I think they left us on shore those two days hoping we would volunteer to be left also. About half a dozen did, but none of the rest were fit in any way; and much to everyone's relief we were ordered back on Friday to our friend this Hospital Ship bound for Headquarters at Alexandria, for equipment, and with a very urgent demand from our Officers that we should be sent back again as soon as possible - and so we shall see.
We were at Lemonos all day yesterday; it is so wonderfully interesting; and today we were out on the ocean again, and it is sad and sorry feeling to be going back. Nothing would matter if only we were all here. That is the awful part, and yet surely that also must be right, and all for the best. This is the most beautiful Hospital Ship. How little we knew and how little N.Z. people know when they fondly imagine the "Maheno" the best ship afloat.
I believe its operating theatre is more elaborate than any other, but that is certainly all. This is beautiful; but they say is not nearly as good as some of the other English ones. We heard the "Muretania" was to be in Lemnos yesterday; but she did not turn up. She must be wonderful.

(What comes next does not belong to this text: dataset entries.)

Lemma new_consistent (sx sy w h r : Z) : consistent (new sx sy w h r).
Proof.
  split; unfold owned_by, get_loc; simpl.
  - intros i o Hi. by rewrite lookup_empty in Hi.
  - intros k o Hin. rewrite lookup_empty in Hin. by apply elem_of_nil in Hin.
  - intros k. rewrite lookup_empty. constructor.
  - intros cx cy m Hm. by rewrite lookup_empty in Hm.
Qed.

Lemma add_failed (c c' : t) (o : base_obj) (e : error) :
  add c o = (Some e, c') → c' = c ∧ e = PlacementConflict.
Proof.
  unfold add. destruct (as_map_obj o) as [m |]; [| done].
  unfold add_internal_map. destruct (existsb _ _); [| done].
  by intros [= <- <-].
Qed.

Lemma apart_same_indices (c c' : t) :
  id_idx c' = id_idx c → apart c → apart c'.
Proof. unfold apart. by intros ->. Qed.

Lemma new_apart (sx sy w h r : Z) : apart (new sx sy w h r).
Proof. intros i j o o' Hi. simpl in Hi. by rewrite lookup_empty in Hi. Qed.

Lemma step_apart (c c' : t) (me : positive) (k : run.call) :
  apart c → allowed c k → run.step c me k = Some c' → apart c'.
Proof.
  intros Hinv Hok. destruct k as [x y w h | | o | o]; simpl.
  - unfold begin_update, lock. destruct (mtx_owner c) as [holder |].
    + case_decide; [| done]. intros [= <-].
      by apply (apart_same_indices c).
    + intros [= <-]. by apply (apart_same_indices c).
  - unfold end_update, unlock. destruct (mtx_owner c) as [holder |]; [| done].
    case_decide; [| done].
    destruct (mtx_depth c) as [| [| d]]; intros [= <-];
      by apply (apart_same_indices c).
  - intros [= <-]. destruct (add c o) as [[e |] c1] eqn:Hadd; simpl.
    + apply add_failed in Hadd as [-> _]. done.
    + by eapply add_apart.
  - intros [= <-]. by apply remove_apart.
Qed.

Lemma step_consistent (c c' : t) (me : positive) (k : run.call) :
  consistent c → apart c → allowed c k → run.step c me k = Some c' →
  consistent c'.
Proof.
  intros Hinv Hapart Hok. destruct k as [x y w h | | o | o]; simpl.
  - unfold begin_update, lock. destruct (mtx_owner c) as [holder |].
    + case_decide; [| done]. intros [= <-].
      by apply (consistent_same_indices c).
    + intros [= <-]. by apply (consistent_same_indices c).
  - unfold end_update, unlock. destruct (mtx_owner c) as [holder |]; [| done].
    case_decide; [| done].
    destruct (mtx_depth c) as [| [| d]]; intros [= <-];
      by apply (consistent_same_indices c).
  - intros [= <-]. destruct (add c o) as [[e |] c1] eqn:Hadd; simpl.
    + apply add_failed in Hadd as [-> _]. done.
    + by eapply add_consistent.
  - intros [= <-]. by apply remove_consistent.
Qed.

Lemma steps_consistent (trace : list (positive * run.call)) (c c' : t) :
  consistent c → apart c → all_allowed c trace →
  run.steps c trace = Some c' →
  consistent c' ∧ apart c'.
Proof.
  revert c. induction trace as [| [me k] trace IH]; intros c Hinv Hapart;
    simpl.
  - by intros _ [= <-].
  - intros [Hok Hrest]. destruct (run.step c me k) as [c1 |] eqn:Hstep;
      [| done].
    apply IH; [by eapply step_consistent | by eapply step_apart | done].
Qed.

(** Index consistency: along every sequence of [begin_update],
    [end_update], [add] and [remove] calls in which each object added has
    an owner, an id that is not in use and an address of its own, and each
    object removed is the one the Registry holds, passed by the pointer
    that is stored, Registry, Owner Index and Grid agree: an object of the
    Registry is listed once under its owner and is in every cell of its
    rectangle, and every entry of the Owner Index and of the Grid is an
    object of the Registry. *)
Theorem indices_consistent (sx sy w h r : Z)
    (trace : list (positive * run.call)) (c : t) :
  all_allowed (new sx sy w h r) trace →
  run.steps (new sx sy w h r) trace = Some c →
  consistent c.
Proof.
  intros Hok Hrun.
  apply (steps_consistent trace (new sx sy w h r) c); [| | done | done].
  - apply new_consistent.
  - apply new_apart.
Qed.

Lemma indices_consistent_witness : consistent scenario.busy.
Proof.
  apply (indices_consistent 0 0 10 10 2 scenario.busy_trace).
  - apply (bool_decide_unpack _). vm_compute. reflexivity.
  - vm_compute. reflexivity.
Defined.

Lemma with_O1_consistent : consistent scenario.with_O1.
Proof.
  apply (steps_consistent [(1%positive, run.add_call (on_map scenario.O1))]
           scenario.area).
  - apply new_consistent.
  - apply new_apart.
  - repeat split; [done | apply map_Forall_empty].
  - reflexivity.
Qed.

(** ** Scans *)

Lemma emplace_lookup {V : Type} (k i : N) (v : V) (result : gmap N V) :
  emplace k v result !! i =
  match result !! i with
  | Some w => Some w
  | None => if decide (k = i) then Some v else None
  end.
Proof.
  unfold emplace. destruct (result !! k) as [w |] eqn:Hk.
  - destruct (result !! i) eqn:Hi; [done |]. case_decide; [congruence | done].
  - destruct (decide (k = i)) as [<- | Hne].
    + by rewrite lookup_insert_eq, Hk.
    + rewrite lookup_insert_ne by done. by destruct (result !! i).
Qed.

Lemma is_root_object_true (m : map_obj) (cx cy : Z) :
  is_root_object m cx cy = true ↔ x m = cx ∧ y m = cy.
Proof.
  unfold is_root_object. rewrite andb_true_iff, !bool_decide_eq_true. done.
Qed.

(** An entry of the result so far stays. *)
Lemma collect_root_keeps (c : t) (cells : list (Z * Z))
    (acc : gmap N map_obj) (i : N) (m : map_obj) :
  acc !! i = Some m → foldl (collect_root c) acc cells !! i = Some m.
Proof.
  revert acc. induction cells as [| [cx cy] cells IH]; intros acc Hacc;
    cbn [foldl]; [done |].
  apply IH. unfold collect_root.
  destruct (get_loc c cx cy) as [current |]; [| done].
  destruct (is_root_object current cx cy); [| done].
  by rewrite emplace_lookup, Hacc.
Qed.
(** X17.  The sixteen substitutions of lines 207-222 keep the shape of the
    table and change a cell only if it lies in a cause column (17 on) and
    holds one of the grades or nothing: that cell becomes a non-negative
    number.  Every other cell, an unknown symbol included, stays as it
    is, and substituting a second time changes nothing. *)
Theorem grade_substitution_settles (t : table) :
  substitute_grades (substitute_grades t) = substitute_grades t /\
  nrows (substitute_grades t) = nrows t /\
  forall r cells, t !! r = Some cells ->
    exists cells', substitute_grades t !! r = Some cells' /\
      length cells' = length cells /\
      forall j c, cells !! j = Some c ->
        if bool_decide (17 <= j)%nat && is_grade c
        then exists q, cells' !! j = Some (CNum q) /\ 0 <= q
        else cells' !! j = Some c.
Proof.
  unfold substitute_grades. rewrite !substitute_grades_rows. split; [|split].
  - rewrite <- list_fmap_compose. apply list_fmap_ext. intros _ row _. cbn.
    destruct (take_drop_17_app row (substitute_cell grades <$> drop 17 row))
      as [-> ->]; [apply length_fmap|].
    rewrite <- list_fmap_compose. f_equal. apply list_fmap_ext.
    intros _ c _. apply substitute_cell_idem.
  - unfold nrows. apply length_fmap.
  - intros r cells Hr. rewrite list_lookup_fmap, Hr. eexists.
    split; [reflexivity|]. split.
    { rewrite length_app, length_fmap, length_take, length_drop. lia. }
    intros j c Hc. rewrite (substituted_row_lookup cells j c Hc).
    destruct (bool_decide (17 <= j)%nat); cbn [andb]; [|reflexivity].
    destruct (is_grade c) eqn:E.
    + destruct (substitute_cell_number c E) as (q & -> & Hq). eauto.
    + by rewrite substitute_cell_other.
Qed.
(** X22: limpiarDatosAplicacion forgets the cart, the session, the user
    and the extras, and nothing else: afterwards the cart reads as
    empty, the session is closed, the four keys are absent and every
    other key of localStorage is as before. *)
Theorem limpiarDatosAplicacion_limpia (nav : Navegador) :
  cargarCarrito J (limpiarDatosAplicacion nav)
  = ([], limpiarDatosAplicacion nav)
  /\ ApiClient.isAuthenticated (limpiarDatosAplicacion nav) = false
  /\ (forall k : string,
        k ∈ [ "carritoLaFornace"; "access_token"; "usuarioLaFornace";
              "extrasLaFornace" ] ->
        localStorage (limpiarDatosAplicacion nav) !! k = None)
  /\ (forall k : string,
        k ∉ [ "carritoLaFornace"; "access_token"; "usuarioLaFornace";
              "extrasLaFornace" ] ->
        localStorage (limpiarDatosAplicacion nav) !! k
        = localStorage nav !! k)
  /\ href (limpiarDatosAplicacion nav) = href nav
  /\ carrito_badge (limpiarDatosAplicacion nav) = carrito_badge nav.
Proof.
  assert (forall k : string,
    k ∈ [ "carritoLaFornace"; "access_token"; "usuarioLaFornace";
          "extrasLaFornace" ] ->
    localStorage (limpiarDatosAplicacion nav) !! k = None) as H.
  { intros k Hk. unfold limpiarDatosAplicacion.
    cbn [con_localStorage localStorage].
    rewrite !lookup_delete_None.
    rewrite !elem_of_cons, elem_of_nil in Hk. intuition auto. }
  split.
  { apply cargarCarrito_sin_clave, H. rewrite !elem_of_cons. tauto. }
  split.
  { unfold ApiClient.isAuthenticated, ApiClient.getToken.
    rewrite H; [reflexivity |]. rewrite !elem_of_cons. tauto. }
  split; [exact H |].
  split; [| split; reflexivity].
  intros k Hk. unfold limpiarDatosAplicacion.
  cbn [con_localStorage localStorage].
  rewrite !elem_of_cons, elem_of_nil in Hk.
  rewrite !lookup_delete_ne by (intros E; apply Hk; subst; auto 10).
  reflexivity.
Qed.

End Carrito.

(** ** Instances of the properties of the cart *)

Lemma guardarCarrito_ida_y_vuelta_muestra :
  JSON_parse carro_muestra (JSON_stringify carro_muestra [2; 1])
  = Some (Some [2; 1])
  /\ JSON_stringify carro_muestra [2; 1] = "[2,1]"
  /\ carrito_badge
       (guardarCarrito navegador_muestra carro_muestra (Some [2; 1])
          sesion_muestra)
     = Some "3"
  /\ (cargarCarrito carro_muestra
        (guardarCarrito navegador_muestra carro_muestra (Some [2; 1])
           sesion_muestra)).1
     = [2; 1].
Proof.
  assert (JSON_stringify carro_muestra [2; 1] <> "") as H1 by discriminate.
  assert (JSON_stringify carro_muestra [2; 1] <> "undefined") as H2
    by discriminate.
  assert (JSON_stringify carro_muestra [2; 1] <> "null") as H3
    by discriminate.
  split; [reflexivity |]. split; [reflexivity |].
  destruct (guardarCarrito_ida_y_vuelta navegador_muestra carro_muestra
              [2; 1] sesion_muestra eq_refl H1 H2 H3) as (R & B & _).
  split; [exact B |]. exact (f_equal fst R).
Defined.

(** * Further properties: the validators *)

Lemma Coincide_Sec_inv (a b : Regex) (s : list N) :
  Coincide (Sec a b) s ->
  exists s1 s2, s = s1 ++ s2 /\ Coincide a s1 /\ Coincide b s2.
Proof. inversion 1; subst; eauto. Qed.

Lemma Coincide_Alt_inv (a b : Regex) (s : list N) :
  Coincide (Alt a b) s -> Coincide a s \/ Coincide b s.
Proof. inversion 1; subst; auto. Qed.

Lemma Coincide_Clase_inv (p : N -> bool) (s : list N) :
  Coincide (Clase p) s -> exists c, s = [c] /\ p c = true.
Proof. inversion 1; subst; eauto. Qed.

Lemma Coincide_Vacia_inv (s : list N) : Coincide Vacia s -> s = [].
Proof. now inversion 1. Qed.

Lemma Coincide_Nada_inv (s : list N) : Coincide Nada s -> False.
Proof. inversion 1. Qed.

Lemma Coincide_Estrella_cons (r : Regex) (c : N) (s : list N) :
  Coincide (Estrella r) (c :: s) ->
  exists s1 s2,
    s = s1 ++ s2 /\ Coincide r (c :: s1) /\ Coincide (Estrella r) s2.
Proof.
  intros H. remember (Estrella r) as e eqn:Ee.
  remember (c :: s) as t eqn:Et.
  induction H as [| | | | | |r' s1 s2 H1 _ H2 IH2]; try discriminate.
  injection Ee as ->.
  destruct s1 as [|c' s1].
  - apply IH2; auto.
  - injection Et as -> <-. eauto.
Qed.

Lemma anulable_ok (r : Regex) : anulable r = true <-> Coincide r [].
Proof.
  induction r as [| |p|a IHa b IHb|a IHa b IHb|a IHa]; cbn [anulable].
  - split; [discriminate | intros H; now apply Coincide_Nada_inv in H].
  - split; [constructor | reflexivity].
  - split; [discriminate |].
    intros H. apply Coincide_Clase_inv in H as (c & E & _). discriminate.
  - rewrite andb_true_iff, IHa, IHb. split.
    + intros [Ha Hb]. exact (CSec a b [] [] Ha Hb).
    + intros H. apply Coincide_Sec_inv in H as (s1 & s2 & E & H1 & H2).
      symmetry in E. apply app_eq_nil in E as [-> ->]. auto.
  - rewrite orb_true_iff, IHa, IHb. split.
    + intros [H | H]; [now apply CAltI | now apply CAltD].
    + apply Coincide_Alt_inv.
  - split; [constructor | reflexivity].
Qed.

Lemma derivar_ok (c : N) (r : Regex) :
  forall s, Coincide (derivar c r) s <-> Coincide r (c :: s).
Proof.
  induction r as [| |p|a IHa b IHb|a IHa b IHb|a IHa]; intros s;
    cbn [derivar].
  - split; intros H; now apply Coincide_Nada_inv in H.
  - split; intros H; [now apply Coincide_Nada_inv in H |].
    apply Coincide_Vacia_inv in H. discriminate.
  - destruct (p c) eqn:E; split; intros H.
    + apply Coincide_Vacia_inv in H as ->. now constructor.
    + apply Coincide_Clase_inv in H as (c' & E' & _).
      injection E' as -> ->. constructor.
    + now apply Coincide_Nada_inv in H.
    + apply Coincide_Clase_inv in H as (c' & E' & Hp).
      injection E' as -> ->. congruence.
  - assert (Coincide (Sec (derivar c a) b) s
            <-> exists s1 s2, s = s1 ++ s2 /\ Coincide a (c :: s1)
                              /\ Coincide b s2) as Hsec.
    { split.
      - intros H. apply Coincide_Sec_inv in H as (s1 & s2 & -> & H1 & H2).
        apply IHa in H1. eauto.
      - intros (s1 & s2 & -> & H1 & H2). apply IHa in H1.
        now constructor. }
    assert (Coincide (Sec a b) (c :: s)
            <-> (exists s1 s2, s = s1 ++ s2 /\ Coincide a (c :: s1)
                               /\ Coincide b s2)
                \/ (Coincide a [] /\ Coincide b (c :: s))) as Hcons.
    { split.
      - intros H. apply Coincide_Sec_inv in H as (s1 & s2 & E & H1 & H2).
        destruct s1 as [|c' s1].
        + cbn in E. subst s2. auto.
        + injection E as <- ->. left. eauto.
      - intros [(s1 & s2 & -> & H1 & H2) | [H1 H2]].
        + exact (CSec a b (c :: s1) s2 H1 H2).
        + exact (CSec a b [] (c :: s) H1 H2). }
    rewrite Hcons. destruct (anulable a) eqn:An.
    + split.
      * intros H. apply Coincide_Alt_inv in H as [H | H].
        -- left. now apply Hsec.
        -- right. split; [now apply anulable_ok | now apply IHb].
      * intros [H | [_ H]].
        -- apply CAltI. now apply Hsec.
        -- apply CAltD. now apply IHb.
    + rewrite Hsec. split; [auto |].
      intros [H | [H _]]; [exact H |].
      apply anulable_ok in H. congruence.
  - split; intros H.
    + apply Coincide_Alt_inv in H as [H | H];
        [apply CAltI; now apply IHa | apply CAltD; now apply IHb].
    + apply Coincide_Alt_inv in H as [H | H];
        [apply CAltI; now apply IHa | apply CAltD; now apply IHb].
  - split; intros H.
    + apply Coincide_Sec_inv in H as (s1 & s2 & -> & H1 & H2).
      apply IHa in H1. exact (CEstrellaMas a (c :: s1) s2 H1 H2).
    + apply Coincide_Estrella_cons in H as (s1 & s2 & -> & H1 & H2).
      apply IHa in H1. now constructor.
Qed.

The town of Salonica is in such a state of political upheaval that we were not allowed out in the streets at all.Some of the Doctors took one or two of the girls to a couple of shops, and they got such necessities as hair-pins and handkerchiefs, etc; but that is all. You have no idea what a plight it is to be in. Talk about the destitute! However we laugh and joke over that part, for it matters least after all, and one feels ashamed for sometimes grieving over sunken treasures, but it is a bit difficult not to - even ones photos. You keep forgetting that everything is gone, and get many shocks when you realise what it means.
We were all so shocked too, as we were told to prepare for hardships and possible months without shopping and we bought Port Said quite out of woollens and such sensible things. We signed in Salonica for a grant of £20 each; but they could not get it cashed or something; so we did not get it, but will in Alexandria. Also our equipment will I expect be replaced; so pleased don't waste any sympathy on my destitute condition, will you. As I have said before, that matters least.
There was an inquiry on the H.M.S. "Talbot"; another Sister and I had to go. It was very trying; but when over the Commander insisted on us staying for lunch. The Commander of the battleship H.M.S. "Albion" was also present. Never have I met two such charming English gentlemen. They were so good and kind, and made us laugh, and petted and flattered us as though we were queens instead of two very draggled-looking nurses in shrunken dresses and no hats, and black eyes. And when they couldn't show their sympathy any more, and we were leaving, the Commander called for three cheers for the New Zealand Nurses from his blue-jackets; and I wish you could have heard those three British cheers - it made one thrill.
To-day, Monday, we shall be in Alexandria. Such a sad coming back. We are experienced soldiers quite, aren't we, and should I daresay feel proud. I believe some do; but I'm only a tin soldier. Strange that we should have had All Saints Day services yesterday. It helped to comfort so for those who have gone, and of course it is all right.